━━━━━ Record set ━━━━━
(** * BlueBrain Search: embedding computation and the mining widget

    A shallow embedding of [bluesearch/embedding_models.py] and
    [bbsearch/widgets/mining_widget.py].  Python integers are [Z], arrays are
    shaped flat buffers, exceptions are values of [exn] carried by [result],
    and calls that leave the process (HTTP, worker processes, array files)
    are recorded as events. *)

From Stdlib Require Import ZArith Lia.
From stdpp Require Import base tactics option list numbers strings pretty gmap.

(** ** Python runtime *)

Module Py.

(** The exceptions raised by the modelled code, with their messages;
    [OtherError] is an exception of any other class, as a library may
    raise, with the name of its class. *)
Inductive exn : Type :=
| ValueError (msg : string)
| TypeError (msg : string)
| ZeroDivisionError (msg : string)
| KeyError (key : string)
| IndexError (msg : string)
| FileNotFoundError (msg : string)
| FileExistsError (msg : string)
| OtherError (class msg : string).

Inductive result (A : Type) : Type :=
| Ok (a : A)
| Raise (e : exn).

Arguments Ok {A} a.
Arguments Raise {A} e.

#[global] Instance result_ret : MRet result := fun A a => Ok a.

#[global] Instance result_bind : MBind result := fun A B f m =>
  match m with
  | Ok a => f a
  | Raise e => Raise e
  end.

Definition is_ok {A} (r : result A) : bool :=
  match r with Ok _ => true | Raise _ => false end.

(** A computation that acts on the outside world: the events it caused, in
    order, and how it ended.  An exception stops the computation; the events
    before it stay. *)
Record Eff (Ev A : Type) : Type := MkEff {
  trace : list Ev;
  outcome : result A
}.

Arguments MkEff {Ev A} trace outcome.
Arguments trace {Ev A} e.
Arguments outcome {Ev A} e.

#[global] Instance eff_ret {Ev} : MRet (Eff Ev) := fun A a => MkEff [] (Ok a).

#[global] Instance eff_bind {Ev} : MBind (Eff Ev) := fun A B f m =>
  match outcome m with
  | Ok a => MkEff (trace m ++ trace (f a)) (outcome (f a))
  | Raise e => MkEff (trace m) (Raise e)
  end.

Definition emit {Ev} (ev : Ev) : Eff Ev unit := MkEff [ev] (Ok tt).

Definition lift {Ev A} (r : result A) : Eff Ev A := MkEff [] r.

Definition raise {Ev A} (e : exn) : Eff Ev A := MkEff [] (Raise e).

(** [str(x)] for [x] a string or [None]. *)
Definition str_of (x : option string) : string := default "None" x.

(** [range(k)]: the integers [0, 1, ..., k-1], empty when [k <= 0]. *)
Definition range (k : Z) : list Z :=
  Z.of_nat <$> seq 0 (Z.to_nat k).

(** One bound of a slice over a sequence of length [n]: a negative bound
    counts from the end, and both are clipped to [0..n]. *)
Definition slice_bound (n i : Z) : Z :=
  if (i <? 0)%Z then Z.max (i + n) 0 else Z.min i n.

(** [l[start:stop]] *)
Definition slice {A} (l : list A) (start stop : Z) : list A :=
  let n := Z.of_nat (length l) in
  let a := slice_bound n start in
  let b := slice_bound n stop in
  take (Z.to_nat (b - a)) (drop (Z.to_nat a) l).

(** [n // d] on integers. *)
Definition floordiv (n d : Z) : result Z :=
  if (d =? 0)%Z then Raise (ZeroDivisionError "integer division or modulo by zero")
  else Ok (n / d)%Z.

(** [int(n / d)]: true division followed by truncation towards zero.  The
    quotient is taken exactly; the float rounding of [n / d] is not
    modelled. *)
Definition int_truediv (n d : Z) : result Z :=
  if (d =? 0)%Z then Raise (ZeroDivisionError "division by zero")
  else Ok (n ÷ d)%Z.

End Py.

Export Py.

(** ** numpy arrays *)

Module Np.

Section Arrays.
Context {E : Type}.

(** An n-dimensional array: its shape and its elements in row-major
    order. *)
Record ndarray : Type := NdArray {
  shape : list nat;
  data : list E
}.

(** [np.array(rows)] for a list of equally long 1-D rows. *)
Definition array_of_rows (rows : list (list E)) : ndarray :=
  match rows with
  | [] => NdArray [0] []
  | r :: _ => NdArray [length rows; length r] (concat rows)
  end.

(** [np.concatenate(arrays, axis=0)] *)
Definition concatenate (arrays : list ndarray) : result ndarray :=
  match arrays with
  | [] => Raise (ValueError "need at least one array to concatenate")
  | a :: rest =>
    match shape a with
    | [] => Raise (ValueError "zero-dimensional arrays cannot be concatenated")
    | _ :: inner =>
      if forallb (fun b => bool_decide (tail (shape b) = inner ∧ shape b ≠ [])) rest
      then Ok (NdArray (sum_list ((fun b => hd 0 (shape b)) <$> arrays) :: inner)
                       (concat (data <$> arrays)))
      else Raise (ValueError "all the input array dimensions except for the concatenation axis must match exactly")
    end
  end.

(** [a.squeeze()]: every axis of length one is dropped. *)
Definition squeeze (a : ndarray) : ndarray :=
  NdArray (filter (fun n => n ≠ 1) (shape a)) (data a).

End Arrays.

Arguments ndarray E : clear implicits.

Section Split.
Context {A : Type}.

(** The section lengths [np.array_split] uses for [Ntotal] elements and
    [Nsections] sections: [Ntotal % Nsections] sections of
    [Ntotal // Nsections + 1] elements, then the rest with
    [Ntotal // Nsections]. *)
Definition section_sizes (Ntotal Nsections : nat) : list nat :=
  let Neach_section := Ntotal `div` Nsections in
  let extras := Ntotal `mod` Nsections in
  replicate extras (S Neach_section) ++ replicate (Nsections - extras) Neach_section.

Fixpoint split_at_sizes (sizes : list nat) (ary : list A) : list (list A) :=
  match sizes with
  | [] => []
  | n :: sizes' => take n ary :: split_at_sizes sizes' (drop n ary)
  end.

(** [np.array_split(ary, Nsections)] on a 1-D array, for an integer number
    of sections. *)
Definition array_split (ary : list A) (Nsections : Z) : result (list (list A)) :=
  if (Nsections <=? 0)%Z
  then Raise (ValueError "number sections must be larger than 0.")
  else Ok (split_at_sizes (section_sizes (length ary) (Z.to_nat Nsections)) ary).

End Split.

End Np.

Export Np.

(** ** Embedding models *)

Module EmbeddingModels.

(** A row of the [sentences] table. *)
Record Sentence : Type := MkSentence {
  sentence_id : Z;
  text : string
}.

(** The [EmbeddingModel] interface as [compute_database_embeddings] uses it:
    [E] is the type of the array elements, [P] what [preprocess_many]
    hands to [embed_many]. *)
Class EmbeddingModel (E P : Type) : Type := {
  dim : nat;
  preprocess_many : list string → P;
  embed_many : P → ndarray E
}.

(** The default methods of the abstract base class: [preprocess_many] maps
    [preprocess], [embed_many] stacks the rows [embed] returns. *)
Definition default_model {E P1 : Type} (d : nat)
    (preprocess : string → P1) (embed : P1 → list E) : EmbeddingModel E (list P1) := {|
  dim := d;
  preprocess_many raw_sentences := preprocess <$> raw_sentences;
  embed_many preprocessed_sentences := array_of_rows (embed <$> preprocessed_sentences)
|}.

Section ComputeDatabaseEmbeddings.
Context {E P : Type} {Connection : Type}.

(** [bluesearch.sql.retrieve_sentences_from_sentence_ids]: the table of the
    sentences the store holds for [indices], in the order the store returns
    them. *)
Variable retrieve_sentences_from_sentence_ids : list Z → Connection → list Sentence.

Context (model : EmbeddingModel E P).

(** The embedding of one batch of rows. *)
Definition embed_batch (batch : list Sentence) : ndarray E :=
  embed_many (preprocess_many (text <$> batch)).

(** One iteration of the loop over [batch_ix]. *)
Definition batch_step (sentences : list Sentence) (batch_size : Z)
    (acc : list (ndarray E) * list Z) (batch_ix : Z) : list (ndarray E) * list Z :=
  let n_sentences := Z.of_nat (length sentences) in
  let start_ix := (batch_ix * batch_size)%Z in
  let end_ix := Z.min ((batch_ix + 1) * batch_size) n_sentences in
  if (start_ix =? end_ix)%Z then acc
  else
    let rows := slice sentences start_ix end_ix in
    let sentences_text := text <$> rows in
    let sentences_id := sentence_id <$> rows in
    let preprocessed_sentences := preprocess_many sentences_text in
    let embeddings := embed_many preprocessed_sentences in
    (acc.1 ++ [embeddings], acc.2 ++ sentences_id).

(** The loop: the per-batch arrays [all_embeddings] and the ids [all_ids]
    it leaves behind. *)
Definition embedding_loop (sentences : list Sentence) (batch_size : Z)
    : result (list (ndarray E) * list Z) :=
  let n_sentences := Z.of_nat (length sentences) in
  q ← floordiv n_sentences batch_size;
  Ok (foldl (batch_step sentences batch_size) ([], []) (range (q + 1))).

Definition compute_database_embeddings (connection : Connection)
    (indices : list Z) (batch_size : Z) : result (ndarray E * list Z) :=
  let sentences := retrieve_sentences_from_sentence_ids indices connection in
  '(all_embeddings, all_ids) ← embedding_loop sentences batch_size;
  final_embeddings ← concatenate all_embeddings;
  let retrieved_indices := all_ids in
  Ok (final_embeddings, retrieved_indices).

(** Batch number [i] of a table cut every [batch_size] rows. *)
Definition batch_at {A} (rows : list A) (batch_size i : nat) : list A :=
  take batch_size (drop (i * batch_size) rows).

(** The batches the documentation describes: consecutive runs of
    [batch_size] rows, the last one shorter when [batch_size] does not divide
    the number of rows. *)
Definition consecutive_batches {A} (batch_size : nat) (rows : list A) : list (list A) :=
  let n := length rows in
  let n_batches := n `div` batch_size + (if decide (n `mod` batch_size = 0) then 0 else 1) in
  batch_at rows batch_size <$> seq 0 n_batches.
━━━━━
▶ Exercise instructions:
What are the lines, exactly as written above, from the line with "(** The default" to the line with "(** The embedding of one batch of rows. *)", both included? Output only those.

▶ Exercise output:
(** The default methods of the abstract base class: [preprocess_many] maps
    [preprocess], [embed_many] stacks the rows [embed] returns. *)
Definition default_model {E P1 : Type} (d : nat)
    (preprocess : string → P1) (embed : P1 → list E) : EmbeddingModel E (list P1) := {|
  dim := d;
  preprocess_many raw_sentences := preprocess <$> raw_sentences;
  embed_many preprocessed_sentences := array_of_rows (embed <$> preprocessed_sentences)
|}.

Section ComputeDatabaseEmbeddings.
Context {E P : Type} {Connection : Type}.

(** [bluesearch.sql.retrieve_sentences_from_sentence_ids]: the table of the
    sentences the store holds for [indices], in the order the store returns
    them. *)
Variable retrieve_sentences_from_sentence_ids : list Z → Connection → list Sentence.

Context (model : EmbeddingModel E P).

(** The embedding of one batch of rows. *)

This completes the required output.